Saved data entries
Definition kc_state (k : kpc) (s : procstate) : Prop :=
  match k with
  | KSched RWait | KSwtch RWait => s = MINUS_SLEEPING
  | KSched RDead | KSwtch RDead => s = MINUS_ZOMBIE
  | KSched RYield | KSwtch RYield => s = MINUS_RUNNABLE
  | KSched (RSleep _) | KSwtch (RSleep _) => s = MINUS_SLEEPING
  | KBack RDead => False
  | KExitLoop _ | KExitZ _ | KExitWake _ _ | KDead => s = MINUS_ZOMBIE
  | KWaitChan | KWaitScan _ _ | KWaitReap _ | KWaitFree _ | KWaitBack _
  | KWaitNone | KWaitNoneCas => s = MINUS_SLEEPING
  | _ => s = RUNNING
  end.

Definition pc_state (g : gst) (l : cpc) : Prop :=
  match l with
  | SFrozen p | SUnrun p | SSwitch p => st g p = RUNNING
  | SRun p => kc_state (kc g p) (st g p) ∧ kc g p ≠ KDead
  | SBack p | SPost1 p => leaving (st g p)
  | SPost2 p false => st g p = MINUS_RUNNABLE ∨ st g p = MINUS_ZOMBIE
  | SPost3 p false | SPost4 p false | SPost5 p false => st g p = MINUS_ZOMBIE
  | _ => True
  end.

Definition dead (s : procstate) : Prop :=
  s = MINUS_ZOMBIE ∨ s = ZOMBIE ∨ s = MINUS_UNUSED ∨ s = UNUSED.

(** Where a process that no processor runs will continue. *)
Definition parked (g : gst) (p : nat) : Prop :=
  kc g p = KForkret ∨ (∃ r, kc g p = KBack r ∧ r ≠ RDead)
  ∨ kc g p = KDead ∧ dead (st g p).

(** The invariant of the protocol: a process is in the hands of at most one
    processor, in a state that matches what that processor does with it; a
    slot being filled belongs to one [fork]. *)
Record sched_inv (g : gst) : Prop := {
  inv_excl : ∀ c c' p, owns g c p → owns g c' p → c = c';
  inv_pc : ∀ c, pc_state g (pc g c);
  inv_parked : ∀ p, (∀ c, pc g c ≠ SRun p) → parked g p;
  inv_embryo : ∀ p j b, fk g p = Some (j, b) → st g j = EMBRYO;
  inv_fork : ∀ p p' j b b', fk g p = Some (j, b) → fk g p' = Some (j, b') → p = p'
}.

(** The slot a processor is about to hand on by its last cas although it
    is not, or not any more, the one that holds it. *)
Definition handing_on (g : gst) (c : nat) : option nat :=
  match pc g c with
  | SPost2 p true => if decide (st g p = MINUS_RUNNABLE) then Some p else None
  | SPost5 p true => if decide (st g p = MINUS_ZOMBIE) then Some p else None
  | SWake _ _ (WFin2 p) | SIntr _ (WFin2 p) => if decide (st g p = MINUS_RUNNABLE) then Some p else None
  | SRun q =>
      match kc g q with
      | KWake _ (WFin2 p) | KExitWake _ (WFin2 p) =>
          if decide (st g p = MINUS_RUNNABLE) then Some p else None
      | _ => None
      end
  | _ => None
  end.

(** The step of [c] takes a process out of another processor's hands. *)
Definition steals (g : gst) (c : nat) : Prop :=
  ∃ p c', handing_on g c = Some p ∧ owns g c' p.

(** Reachability by steps that steal no process. *)
Inductive reach (np : nat) : gst → Prop :=
| reach_init : reach np sched_init
| reach_step g g' c op :
    reach np g → allowed g c op → ¬ steals g c → scheduler_step np op c g = Some g' → reach np g'.

(** ** Preservation *)

Lemma cas_state_cases j e n g ok g' :
  cas_state j e n g = (ok, g') →
  ok = true ∧ st g j = e ∧ g' = g <| st := <[j := n]> (st g) |>
  ∨ ok = false ∧ st g j ≠ e ∧ g' = g <| st := <[j := st g j]> (st g) |>.
Proof.
  unfold cas_state, cas. destruct (decide (st g j = e)); intros [= <- <-]; [left|right]; done.
Qed.

Lemma fn_insert_id {A} (f : nat → A) j i : <[j := f j]> f i = f i.
Proof. destruct (decide (i = j)) as [->|]; [by rewrite fn_lookup_insert|by rewrite fn_lookup_insert_ne]. Qed.

Ltac fn_cases i j := destruct (decide (i = j)) as [->|?];
  [rewrite ?fn_lookup_insert in *|rewrite ?fn_lookup_insert_ne in * by done].

(** A state change of slot [j] that no other processor and no other process
    than [p] relies on. *)
Definition free_change (g : gst) (p : option nat) (j : nat) (s : procstate) : Prop :=
  s = st g j
  ∨ (∀ c', ¬ owns g c' j) ∧ (kc g j = KDead → dead s)
    ∧ (∀ q b, Some q ≠ p → fk g q ≠ Some (j, b)).

Section preservation.
Variables (g : gst) (c : nat).
Hypothesis Hinv : sched_inv g.

(** A process in a processor's hands is running or leaving. *)
Lemma owned_state c' p : owns g c' p → st g p = RUNNING ∨ leaving (st g p).
Proof.
  unfold owns. pose proof (inv_pc _ Hinv c') as Hpc. unfold leaving.
  destruct (pc g c') as [| | | |q| | | | |? []|? []|? []|? []| | | |]; simpl in *; intros; subst; try tauto.
  destruct Hpc as [Hs _]. destruct (kc g p) as [| | | |[]|[]| | | | | | | | | | | | | | | | | |[]|];
    simpl in Hs; tauto.
Qed.

Lemma not_owned p : st g p ≠ RUNNING → ¬ leaving (st g p) → ∀ c', ¬ owns g c' p.
Proof. intros H1 H2 c' Ho. by destruct (owned_state _ _ Ho). Qed.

## Task statement
Set down nothing but the lines from the one with "simpl in Hs; tauto." through the end of the records, keeping each line exactly as written and including both ends.

## Answer box
    simpl in Hs; tauto.
Qed.

Lemma not_owned p : st g p ≠ RUNNING → ¬ leaving (st g p) → ∀ c', ¬ owns g c' p.
Proof. intros H1 H2 c' Ho. by destruct (owned_state _ _ Ho). Qed.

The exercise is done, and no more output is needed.